Recuerdo que los únicos días en los que iba realmente feliz a la Universidad fueron con las clases del escritor Carlos Eduardo Zavaleta. Él tenía ochenta y un años cuando tuve la fortuna de tenerlo como profesor y escucharlo hablar con pasión de Rayuela. Alguien que a los ochenta y un años siguiera comentando, con entusiasmo y lucidez de Rayuela, solo pudo haber sido un joven eterno y transgresor, aunque tuviera la apariencia de un anciano sosegado y vulnerable. Llegaba al salón con su paso lento y menudo, un maletín de mano, su boina de paño y un termo con infusión que dejaba sobre la mesa al sentarse. Ya en su rincón, presidiendo la mesa donde lo rodeábamos, empezaba su disertación hipnótica y desestabilizante. Era evidente que el brillo de sus ojos pequeños detrás de sus lentes y la admiración de sus cejas levantadas, que acompañaba con la benevolencia de sus manos, revelaban la pasión de un escritor inmerso durante décadas en el oficio además de la astucia de un lector agudo que ha logrado sondear la dicha y los abismos de la condición humana.
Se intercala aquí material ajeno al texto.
(* ===== verification/ParserSteps.v ===== *)
(** * ParserSteps: the loop of [parse_topicos], one iteration at a time
    (src/main.py, lines 87-102)

    A small-step semantics of the [for] loop of the parser.  A
    configuration is the loop about to take its next line, with the
    dict and the current topic, or the function having returned, or an
    exception on its way out.  The relation [step] has one rule for
    each way through the body of the loop: the blank line, the topic
    line with and without a colon, the subtopic line under a current
    topic that is a key of the dict and under one that is not, the
    line that is neither, and the [return] after the last line.  The
    premises of a rule are the tests the code makes on that way.

    [step_fun] is the iteration as the function [parse_line] computes
    it, and [exec] its iteration with fuel.  The theorems show that
    the rules and the function agree, that the system is deterministic
    and never stuck, that the rule that raises [KeyError] is never
    taken from the start, and that the loop takes exactly one step for
    each line before the first topic line without a colon, and one
    more to return or to raise. *)

From stdpp Require Import relations.
From S2P Require Import Prelude PyStr PyDict Parser.

(** ** The transition system *)

Inductive config :=
| Loop (st : pstate) (linhas : list str)  (* at [for linha in linhas], these lines left *)
| Returned (topicos : outline)            (* after [return topicos] *)
| Raised (e : exn).                       (* an exception left the function *)

(** The state after [topicos[current] = []] and after
    [topicos[current].append(subt)]. *)
Definition opened (st : pstate) (current : str) : pstate :=
  PState (dict_setitem (topicos st) current []) (Some current).
Definition appended (st : pstate) (current : str) (l : list str) (subt : str) : pstate :=
  PState (dict_setitem (topicos st) current (l ++ [subt])) (Some current).

Inductive step : relation config :=
(* [linha = linha.strip(); if not linha: continue] *)
| step_blank st linha linhas :
    strip linha = [] →
    step (Loop st (linha :: linhas)) (Loop st linhas)
(* [if linha.startswith("*") and "Tópico" in linha:], and
   [linha.split(":", 1)] has an element 1 *)
| step_topic st linha linhas before rest :
    is_topic_line (strip linha) = true →
    split1 (strip linha) COLON = [before; rest] →
    step (Loop st (linha :: linhas)) (Loop (opened st (strip rest)) linhas)
(* the same test, and [linha.split(":", 1)] is the line alone *)
| step_topic_raise st linha linhas :
    is_topic_line (strip linha) = true →
    split1 (strip linha) COLON = [strip linha] →
    step (Loop st (linha :: linhas)) (Raised IndexError)
(* [elif linha.startswith("+") and current_topico:], and
   [current_topico] is a key of [topicos] *)
| step_subtopic st linha linhas current subt l :
    is_topic_line (strip linha) = false →
    startswith (strip linha) [PLUS] = true →
    current_topico st = Some current → current ≠ [] →
    subtopic_name (strip linha) = Ok subt →
    dict_get (topicos st) current = Some l →
    step (Loop st (linha :: linhas)) (Loop (appended st current l subt) linhas)
(* the same test, and [topicos[current_topico]] raises *)
| step_subtopic_raise st linha linhas current subt :
    is_topic_line (strip linha) = false →
    startswith (strip linha) [PLUS] = true →
    current_topico st = Some current → current ≠ [] →
    subtopic_name (strip linha) = Ok subt →
    dict_get (topicos st) current = None →
    step (Loop st (linha :: linhas)) (Raised KeyError)
(* neither test holds: the line is passed over *)
| step_other st linha linhas :
    strip linha ≠ [] →
    is_topic_line (strip linha) = false →
    is_subtopic_line (strip linha) (current_topico st) = false →
    step (Loop st (linha :: linhas)) (Loop st linhas)
(* [return topicos] *)
| step_return st : step (Loop st []) (Returned (topicos st)).

(** The configuration after the iteration on a line, as [parse_line]
    computes it. *)
Definition next (st : pstate) (linha : str) (linhas : list str) : config :=
  match parse_line st linha with
  | Ok st' => Loop st' linhas
  | Raise e => Raised e
  end.

Definition step_fun (c : config) : option config :=
  match c with
  | Loop st [] => Some (Returned (topicos st))
  | Loop st (linha :: linhas) => Some (next st linha linhas)
  | Returned _ | Raised _ => None
  end.

(** [topicos = {}; current_topico = None; linhas = resposta.splitlines()] *)
Definition start (resposta : str) : config := Loop init_state (splitlines resposta).

(** The configuration in which a call ends. *)
Definition outcome (r : res outline) : config :=
  match r with Ok o => Returned o | Raise e => Raised e end.

Definition final (c : config) : bool :=
  match c with Loop _ _ => false | Returned _ | Raised _ => true end.

(** The steps a configuration has left, at most. *)
Definition size (c : config) : nat :=
  match c with Loop _ linhas => S (length linhas) | Returned _ | Raised _ => 0 end.

(** [fuel] steps, or as many as there are. *)
Fixpoint exec (fuel : nat) (c : config) : config :=
  match fuel with
  | 0 => c
  | S fuel => match step_fun c with Some c' => exec fuel c' | None => c end
  end.

(** The lines the loop gets past: those before the first topic line
    without a colon. *)
Definition passed (linhas : list str) : list str :=
  take_while (λ linha, negb (malformed linha)) linhas.

(** The invariant of the system: the state is well formed, the lines
    left are lines, and the only exception is [IndexError]. *)
Definition config_wf (c : config) : Prop :=
  match c with
  | Loop st linhas => state_wf st ∧ Forall one_line linhas
  | Returned o => outline_wf o
  | Raised e => e = IndexError
  end.

(** ** The rules and the function *)

(** Each rule is a path of [parse_line]. *)
Lemma step_next st linha linhas c : step (Loop st (linha :: linhas)) c → c = next st linha linhas.
Proof.
  unfold next. inversion 1 as [??? E|????? Ht E|??? Ht E|?????? Ht Hp Hc Hn Es Hl
                               |????? Ht Hp Hc Hn Es Hl|??? Hn Ht Hs|]; subst.
  - unfold parse_line. by rewrite E.
  - rewrite parse_line_topic by done. unfold topic_branch. by rewrite E.
  - rewrite parse_line_topic by done. unfold topic_branch. by rewrite E.
  - rewrite parse_line_other by done. unfold is_subtopic_line, subtopic_branch, dict_getitem.
    rewrite Hp, Hc, Es, Hl. by destruct current.
  - rewrite parse_line_other by done. unfold is_subtopic_line, subtopic_branch, dict_getitem.
    rewrite Hp, Hc, Es, Hl. by destruct current.
  - rewrite parse_line_other by done. by rewrite Hs.
Qed.

(** Each path of [parse_line] is a rule. *)
Lemma next_step st linha linhas : step (Loop st (linha :: linhas)) (next st linha linhas).
Proof.
  unfold next. destruct (decide (strip linha = [])) as [E|E].
  { unfold parse_line. rewrite E. by apply step_blank. }
  destruct (is_topic_line (strip linha)) eqn:Ht.
  { rewrite parse_line_topic by done. unfold topic_branch.
    destruct (split1_shape (strip linha) COLON) as [[_ Es]|(a & b & _ & Es & _)];
      rewrite Es; simpl; [by apply step_topic_raise|by eapply step_topic]. }
  rewrite parse_line_other by done.
  destruct (is_subtopic_line _ _) eqn:Hs; [|by apply step_other].
  apply andb_true_iff in Hs as [Hp Hc]. unfold subtopic_branch, dict_getitem.
  destruct (current_topico st) as [current|] eqn:Ec; [|done].
  destruct (subtopic_name_Ok (strip linha)) as [subt Es]. rewrite Es. simpl.
  assert (current ≠ []) by by intros ->.
  destruct (dict_get (topicos st) current) as [l|] eqn:El; simpl;
    [by eapply step_subtopic|by eapply step_subtopic_raise].
Qed.

Lemma step_fun_spec c c' : step c c' ↔ step_fun c = Some c'.
Proof.
  split.
  - destruct c as [st [|linha linhas]| |]; [|by intros ->%step_next|inversion 1..].
    by inversion 1.
  - destruct c as [st [|linha linhas]| |]; simpl; intros [= <-];
      [apply step_return|apply next_step].
Qed.

Lemma step_deterministic : deterministic step.
Proof. intros c c1 c2 H1%step_fun_spec H2%step_fun_spec. congruence. Qed.

Lemma step_size c c' : step c c' → size c' < size c.
Proof. destruct 1; simpl; lia. Qed.

(** A configuration that is not final has a step: the loop is never
    stuck. *)
Lemma final_nf c : final c = true ↔ nf step c.
Proof.
  split.
  - intros Hf [c' Hs]. by destruct Hs.
  - intros Hnf. destruct c as [st linhas| |]; [|done..]. destruct Hnf.
    exists (default (Raised KeyError) (step_fun (Loop st linhas))).
    apply step_fun_spec. by destruct linhas.
Qed.

Lemma outcome_final r : final (outcome r) = true.
Proof. by destruct r. Qed.

(** ** The invariant *)

(** On a well-formed state the body raises only on a topic line
    without a colon, and then [IndexError]. *)
Lemma next_wf st linha linhas :
  config_wf (Loop st (linha :: linhas)) →
  config_wf (next st linha linhas) ∧
  (final (next st linha linhas) = true ↔ malformed linha = true).
Proof.
  intros [Hst [Hl Hls]%Forall_cons]. unfold next. destruct (malformed linha) eqn:Hm.
  - by rewrite parse_line_malformed.
  - destruct (parse_line_Ok st linha Hst Hm) as [st' E]. rewrite E.
    split; [|done]. split; [by eapply parse_line_wf|done].
Qed.

Lemma step_config_wf c c' : config_wf c → step c c' → config_wf c'.
Proof.
  intros Hc Hs. destruct c as [st [|linha linhas]| |]; [|apply step_next in Hs as ->|inversion Hs..].
  - inversion Hs; subst. apply Hc.
  - by apply next_wf.
Qed.

Lemma rtc_step_config_wf c c' : config_wf c → rtc step c c' → config_wf c'.
Proof. intros Hc Hs. induction Hs; eauto using step_config_wf. Qed.

Lemma start_wf resposta : config_wf (start resposta).
Proof. split; [apply init_state_wf|apply splitlines_one_line]. Qed.

(** ** Sequences of steps *)

Lemma step_sn c : sn step c.
Proof.
  induction c as [c IH] using (induction_ltof1 _ size).
  constructor. intros c' Hs. apply IH, step_size, Hs.
Qed.

(** The loop from a well-formed state: a step for each line it gets
    past, and one to return or to raise. *)
Lemma nsteps_parse_lines st linhas :
  config_wf (Loop st linhas) →
  nsteps step (S (length (passed linhas))) (Loop st linhas)
         (outcome (topicos <$> parse_lines st linhas)).
Proof.
  revert st. induction linhas as [|linha linhas IH]; intros st Hc.
  { apply nsteps_once, step_return. }
  destruct (next_wf _ _ _ Hc) as [Hn Hf]. pose proof (next_step st linha linhas) as Hs.
  unfold passed. rewrite parse_lines_cons. simpl. unfold next in *.
  destruct (malformed linha); destruct (parse_line st linha) as [st'|e]; simpl in *;
    try (by destruct Hf as [Hf1 Hf2]; first [discriminate Hf1|discriminate Hf2]; auto).
  - by apply nsteps_once.
  - eapply nsteps_l; [done|]. by apply IH.
Qed.

Lemma exec_nsteps n c c' : nsteps step n c c' → exec n c = c'.
Proof.
  induction 1 as [c|n c c1 c' Hs _ IH]; [done|]. simpl. by apply step_fun_spec in Hs as ->.
Qed.

Lemma exec_final fuel c : final c = true → exec fuel c = c.
Proof. destruct fuel, c; done. Qed.

Lemma exec_add n m c : exec (n + m) c = exec m (exec n c).
Proof.
  revert c. induction n as [|n IH]; intros c; [done|]. simpl.
  destruct (step_fun c) eqn:E; [done|]. symmetry. apply exec_final. by destruct c as [? []| |].
Qed.

(** A run of [n] steps to a final configuration: fuel computes it
    exactly from [n] on. *)
Lemma exec_exact n c c' fuel :
  nsteps step n c c' → final c' = true →
  (final (exec fuel c) = true ↔ n ≤ fuel) ∧ (n ≤ fuel → exec fuel c = c').
Proof.
  intros Hs Hf.
  assert (n ≤ fuel → exec fuel c = c') as Hge.
  { intros Hle. replace fuel with (n + (fuel - n)) by lia.
    by rewrite exec_add, (exec_nsteps _ _ _ Hs), exec_final. }
  split; [|done]. split; [|by intros ->%Hge].
  intros Hfin. destruct (decide (n ≤ fuel)) as [|Hlt]; [done|].
  replace n with (fuel + (n - fuel)) in Hs by lia.
  apply nsteps_add_inv in Hs as (c1 & H1 & H2). rewrite (exec_nsteps _ _ _ H1) in Hfin.
  apply final_nf in Hfin. destruct (n - fuel) eqn:E; [lia|].
  inversion H2; subst. destruct Hfin. by eexists.
Qed.

(** ** The loop terminates, in what the parser computes *)

Lemma parse_topicos_fmap resposta :
  parse_topicos resposta = topicos <$> parse_lines init_state (splitlines resposta).
Proof. unfold parse_topicos. by destruct (parse_lines _ _). Qed.

Lemma nsteps_parse_topicos resposta :
  nsteps step (S (length (passed (splitlines resposta)))) (start resposta)
         (outcome (parse_topicos resposta)).
Proof. rewrite parse_topicos_fmap. apply nsteps_parse_lines, start_wf. Qed.

(** C15: the loop of [parse_topicos] terminates, and when.  No sequence
    of steps from the start is infinite, and none takes the rule that
    raises [KeyError].  The loop takes one step for each line before
    the first topic line without a colon and one more, and is then in
    the outcome of [parse_topicos]: returned, or raised at that line.
    Every sequence that cannot be continued ends there, and running
    the steps with fuel reaches a final configuration exactly when the
    fuel exceeds the number of those lines. *)
Theorem parse_topicos_terminates resposta :
  let result := outcome (parse_topicos resposta) in
  let k := length (passed (splitlines resposta)) in
  sn step (start resposta) ∧
  (∀ c, rtc step (start resposta) c → c ≠ Raised KeyError) ∧
  nsteps step (S k) (start resposta) result ∧
  (∀ c, rtc step (start resposta) c → nf step c → c = result) ∧
  (∀ fuel, final (exec fuel (start resposta)) = true ↔ k < fuel) ∧
  (∀ fuel, k < fuel → exec fuel (start resposta) = result).
Proof.
  pose proof (nsteps_parse_topicos resposta) as Hs.
  pose proof (outcome_final (parse_topicos resposta)) as Hf.
  split_and!; [apply step_sn| |done| |intros fuel..].
  - intros c Hc%(rtc_step_config_wf _ _ (start_wf resposta)) ->. done.
  - intros c Hc Hnf.
    eapply (confluent_rtc_nf _ _ _ (deterministic_confluent step_deterministic));
      [done..|by eapply rtc_nsteps_2|by apply final_nf].
  - apply (exec_exact _ _ _ fuel Hs Hf).
  - apply (exec_exact _ _ _ fuel Hs Hf).
Qed.

(** The first scenario takes a step per line and one to return; a
    topic line without a colon stops the loop where it stands, and the
    lines after it are not looked at. *)
Example exec_examples :
  exec 6 (start scenario1) = outcome (parse_topicos scenario1) ∧
  final (exec 5 (start scenario1)) = false ∧
  exec 1 (start (lit "* T" ++ [243%N] ++ lit "pico sem nome" ++ [LF] ++ scenario1)) =
    Raised IndexError ∧
  length (passed (splitlines (lit "+ a" ++ [LF] ++ lit "* T" ++ [243%N] ++ lit "pico" ++
                              [LF] ++ scenario1))) = 1.
Proof. by vm_compute. Qed.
Aún guardo en mí, si cierro los ojos, la entonación de su voz, el paladeo de sus palabras, los destellos en la oscuridad, la fascinación por el orden y la cultura así como el impulso visceral contra el orden y la cultura.


El trabajo final, de su curso, consistió en analizar un capítulo de Rayuela, y el último día de clases rendimos un examen en su presencia. Era en el local de Miraflores donde una inesperada lluvia me hizo correr casi cubriéndome con la casaca y entrar cuando todos estaban dispuestos en la mesa. Cuando finalizamos, Carlos Eduardo tomaba las pruebas entre las manos y comentaba las respuestas con su sonrisa inteligente, arropado en un abrigo que parecía excesivo para su frágil figura. Sin embargo, cuando llegó a mi examen no hizo un comentario. Me extendió la hoja y me pidió que leyera lo que había escrito. Escondido entre las palabras de mi examen empecé a leer, atribulado y concentrado sin saber cuánto tiempo transcurría o si debía detenerme. Y cuando, en un tiempo indeterminado, levanté la mirada para observarlo, Carlos Eduardo permanecía con los ojos cerrados siguiendo mis fraseos con sus dedos, meciendo sus manos en el aire, como si fueran melodías que marcaba girando con sus movimientos. Al darse cuenta de mi interrupción para mirarlo, retomó el hilo de sus observaciones mencionando silogismos o destellos que, de inmediato, se perdieron en mi tribulación suspendida. Solo pasados los años (porque tarde terminan en germinar, con claridad, las acciones significativas…), fue creciendo como una sensación de acontecimiento anónimo y pequeño, un quiebre benéfico como una interrupción imperceptible del eje del planeta que luego continuó su marcha inmisericorde, aunque dejándome finalmente una grieta de sol que siento el impulso de escribir ahora. Recuerdo que fue la última vez que pudimos vernos antes de su muerte, porque al acabar nuestra clase me acerqué a su lado para comentarle que viajaría y me pidió que lo visitara cuando volviera.